Excerpts from a dataset
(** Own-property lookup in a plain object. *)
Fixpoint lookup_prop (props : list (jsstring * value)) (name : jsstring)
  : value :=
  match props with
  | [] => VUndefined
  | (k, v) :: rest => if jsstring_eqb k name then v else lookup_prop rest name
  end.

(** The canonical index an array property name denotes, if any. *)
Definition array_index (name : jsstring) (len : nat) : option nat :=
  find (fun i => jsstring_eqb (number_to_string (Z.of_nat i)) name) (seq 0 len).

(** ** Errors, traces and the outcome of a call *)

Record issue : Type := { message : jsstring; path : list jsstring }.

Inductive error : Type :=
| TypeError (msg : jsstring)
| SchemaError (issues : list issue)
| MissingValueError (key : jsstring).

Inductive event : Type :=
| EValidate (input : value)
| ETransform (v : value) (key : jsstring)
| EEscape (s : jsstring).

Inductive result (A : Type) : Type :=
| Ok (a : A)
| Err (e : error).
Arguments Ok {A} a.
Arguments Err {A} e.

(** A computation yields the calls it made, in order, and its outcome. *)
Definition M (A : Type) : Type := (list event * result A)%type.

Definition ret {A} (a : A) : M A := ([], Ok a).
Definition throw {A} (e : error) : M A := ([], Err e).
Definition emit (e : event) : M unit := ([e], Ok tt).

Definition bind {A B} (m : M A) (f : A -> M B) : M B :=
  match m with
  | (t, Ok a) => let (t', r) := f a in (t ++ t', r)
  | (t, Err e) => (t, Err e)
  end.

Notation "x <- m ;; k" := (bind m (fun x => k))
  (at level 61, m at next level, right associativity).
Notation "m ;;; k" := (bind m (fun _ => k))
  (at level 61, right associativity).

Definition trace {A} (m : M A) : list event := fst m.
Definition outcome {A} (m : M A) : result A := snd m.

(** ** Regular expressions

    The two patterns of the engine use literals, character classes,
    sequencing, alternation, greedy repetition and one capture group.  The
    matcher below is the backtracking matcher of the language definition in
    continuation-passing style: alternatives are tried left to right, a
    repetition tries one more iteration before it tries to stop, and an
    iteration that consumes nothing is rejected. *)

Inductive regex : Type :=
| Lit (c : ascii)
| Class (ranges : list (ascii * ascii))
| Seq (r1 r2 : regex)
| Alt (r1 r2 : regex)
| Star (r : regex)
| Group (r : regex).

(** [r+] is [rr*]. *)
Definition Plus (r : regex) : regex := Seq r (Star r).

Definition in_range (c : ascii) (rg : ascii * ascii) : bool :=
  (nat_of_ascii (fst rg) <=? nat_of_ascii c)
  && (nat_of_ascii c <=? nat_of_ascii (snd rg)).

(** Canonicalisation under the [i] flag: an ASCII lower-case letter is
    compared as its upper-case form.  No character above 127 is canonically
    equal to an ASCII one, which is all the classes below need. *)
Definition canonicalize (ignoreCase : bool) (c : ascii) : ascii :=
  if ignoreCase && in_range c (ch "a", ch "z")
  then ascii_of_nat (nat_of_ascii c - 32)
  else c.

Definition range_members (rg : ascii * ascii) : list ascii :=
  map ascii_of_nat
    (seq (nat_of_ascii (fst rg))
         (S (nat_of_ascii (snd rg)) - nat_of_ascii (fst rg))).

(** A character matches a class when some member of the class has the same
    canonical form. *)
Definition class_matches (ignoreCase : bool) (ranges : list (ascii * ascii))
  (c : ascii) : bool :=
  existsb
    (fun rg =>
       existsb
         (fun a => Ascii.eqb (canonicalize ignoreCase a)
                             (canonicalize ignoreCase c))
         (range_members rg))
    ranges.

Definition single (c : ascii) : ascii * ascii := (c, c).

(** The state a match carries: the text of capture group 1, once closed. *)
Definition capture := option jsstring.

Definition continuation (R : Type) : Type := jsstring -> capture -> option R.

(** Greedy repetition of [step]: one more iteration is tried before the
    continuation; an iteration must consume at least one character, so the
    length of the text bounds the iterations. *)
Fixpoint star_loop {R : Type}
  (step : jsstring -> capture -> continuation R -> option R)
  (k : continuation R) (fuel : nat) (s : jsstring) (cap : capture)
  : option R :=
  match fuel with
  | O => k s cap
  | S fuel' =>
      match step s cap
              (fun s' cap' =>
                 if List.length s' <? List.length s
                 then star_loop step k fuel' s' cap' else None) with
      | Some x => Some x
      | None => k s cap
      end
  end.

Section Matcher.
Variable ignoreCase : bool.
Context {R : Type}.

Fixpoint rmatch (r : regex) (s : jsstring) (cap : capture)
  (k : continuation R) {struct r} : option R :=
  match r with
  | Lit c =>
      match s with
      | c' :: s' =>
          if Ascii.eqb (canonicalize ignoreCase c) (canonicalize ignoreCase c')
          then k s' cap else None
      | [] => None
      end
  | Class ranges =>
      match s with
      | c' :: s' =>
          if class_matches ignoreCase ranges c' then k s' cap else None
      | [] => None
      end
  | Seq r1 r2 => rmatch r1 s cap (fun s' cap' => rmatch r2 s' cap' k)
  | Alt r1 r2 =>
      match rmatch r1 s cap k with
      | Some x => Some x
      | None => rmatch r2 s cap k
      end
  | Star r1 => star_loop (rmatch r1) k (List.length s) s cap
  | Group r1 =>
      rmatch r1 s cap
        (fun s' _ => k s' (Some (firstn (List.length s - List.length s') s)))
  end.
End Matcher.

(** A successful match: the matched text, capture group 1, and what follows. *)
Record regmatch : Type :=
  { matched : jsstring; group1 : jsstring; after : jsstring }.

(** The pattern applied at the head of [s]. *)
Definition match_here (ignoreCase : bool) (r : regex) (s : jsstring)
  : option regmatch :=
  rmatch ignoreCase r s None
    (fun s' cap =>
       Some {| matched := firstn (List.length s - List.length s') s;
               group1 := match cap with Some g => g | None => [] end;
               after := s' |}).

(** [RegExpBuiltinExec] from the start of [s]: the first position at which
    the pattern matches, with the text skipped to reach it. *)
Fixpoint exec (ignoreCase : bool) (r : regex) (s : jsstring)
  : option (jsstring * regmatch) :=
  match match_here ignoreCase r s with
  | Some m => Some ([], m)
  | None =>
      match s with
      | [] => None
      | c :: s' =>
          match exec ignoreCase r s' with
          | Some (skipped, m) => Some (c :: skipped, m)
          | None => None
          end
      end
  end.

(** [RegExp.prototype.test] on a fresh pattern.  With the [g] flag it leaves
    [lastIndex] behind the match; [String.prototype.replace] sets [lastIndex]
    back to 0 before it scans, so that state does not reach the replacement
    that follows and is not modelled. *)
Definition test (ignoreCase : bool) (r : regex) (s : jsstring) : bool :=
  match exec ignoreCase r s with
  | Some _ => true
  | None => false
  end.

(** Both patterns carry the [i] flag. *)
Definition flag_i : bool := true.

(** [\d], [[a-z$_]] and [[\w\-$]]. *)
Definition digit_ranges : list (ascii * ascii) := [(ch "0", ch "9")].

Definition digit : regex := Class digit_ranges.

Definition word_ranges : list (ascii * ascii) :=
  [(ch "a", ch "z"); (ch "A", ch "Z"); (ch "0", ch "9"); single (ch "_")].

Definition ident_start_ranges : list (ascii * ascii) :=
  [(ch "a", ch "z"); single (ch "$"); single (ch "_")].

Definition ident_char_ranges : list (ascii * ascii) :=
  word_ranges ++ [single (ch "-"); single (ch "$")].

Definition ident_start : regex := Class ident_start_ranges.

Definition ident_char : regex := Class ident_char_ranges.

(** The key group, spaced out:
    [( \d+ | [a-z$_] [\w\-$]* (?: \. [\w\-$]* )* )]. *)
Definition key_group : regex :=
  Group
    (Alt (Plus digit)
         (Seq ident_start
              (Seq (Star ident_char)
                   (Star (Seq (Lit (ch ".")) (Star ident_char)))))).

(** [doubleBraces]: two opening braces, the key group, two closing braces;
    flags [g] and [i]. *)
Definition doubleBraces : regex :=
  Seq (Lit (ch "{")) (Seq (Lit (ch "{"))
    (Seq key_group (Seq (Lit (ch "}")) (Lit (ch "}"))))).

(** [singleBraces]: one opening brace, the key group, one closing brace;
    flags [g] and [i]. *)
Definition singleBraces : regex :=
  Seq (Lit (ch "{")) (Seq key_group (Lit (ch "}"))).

What the task requires: Which lines above run from the one containing "(** The state" down to the one containing "(fun s' cap =>"? Repeat exactly those, both ends included, and nothing else.

Answer section:
(** The state a match carries: the text of capture group 1, once closed. *)
Definition capture := option jsstring.

Definition continuation (R : Type) : Type := jsstring -> capture -> option R.

(** Greedy repetition of [step]: one more iteration is tried before the
    continuation; an iteration must consume at least one character, so the
    length of the text bounds the iterations. *)
Fixpoint star_loop {R : Type}
  (step : jsstring -> capture -> continuation R -> option R)
  (k : continuation R) (fuel : nat) (s : jsstring) (cap : capture)
  : option R :=
  match fuel with
  | O => k s cap
  | S fuel' =>
      match step s cap
              (fun s' cap' =>
                 if List.length s' <? List.length s
                 then star_loop step k fuel' s' cap' else None) with
      | Some x => Some x
      | None => k s cap
      end
  end.

Section Matcher.
Variable ignoreCase : bool.
Context {R : Type}.

Fixpoint rmatch (r : regex) (s : jsstring) (cap : capture)
  (k : continuation R) {struct r} : option R :=
  match r with
  | Lit c =>
      match s with
      | c' :: s' =>
          if Ascii.eqb (canonicalize ignoreCase c) (canonicalize ignoreCase c')
          then k s' cap else None
      | [] => None
      end
  | Class ranges =>
      match s with
      | c' :: s' =>
          if class_matches ignoreCase ranges c' then k s' cap else None
      | [] => None
      end
  | Seq r1 r2 => rmatch r1 s cap (fun s' cap' => rmatch r2 s' cap' k)
  | Alt r1 r2 =>
      match rmatch r1 s cap k with
      | Some x => Some x
      | None => rmatch r2 s cap k
      end
  | Star r1 => star_loop (rmatch r1) k (List.length s) s cap
  | Group r1 =>
      rmatch r1 s cap
        (fun s' _ => k s' (Some (firstn (List.length s - List.length s') s)))
  end.
End Matcher.

(** A successful match: the matched text, capture group 1, and what follows. *)
Record regmatch : Type :=
  { matched : jsstring; group1 : jsstring; after : jsstring }.

(** The pattern applied at the head of [s]. *)
Definition match_here (ignoreCase : bool) (r : regex) (s : jsstring)
  : option regmatch :=
  rmatch ignoreCase r s None
    (fun s' cap =>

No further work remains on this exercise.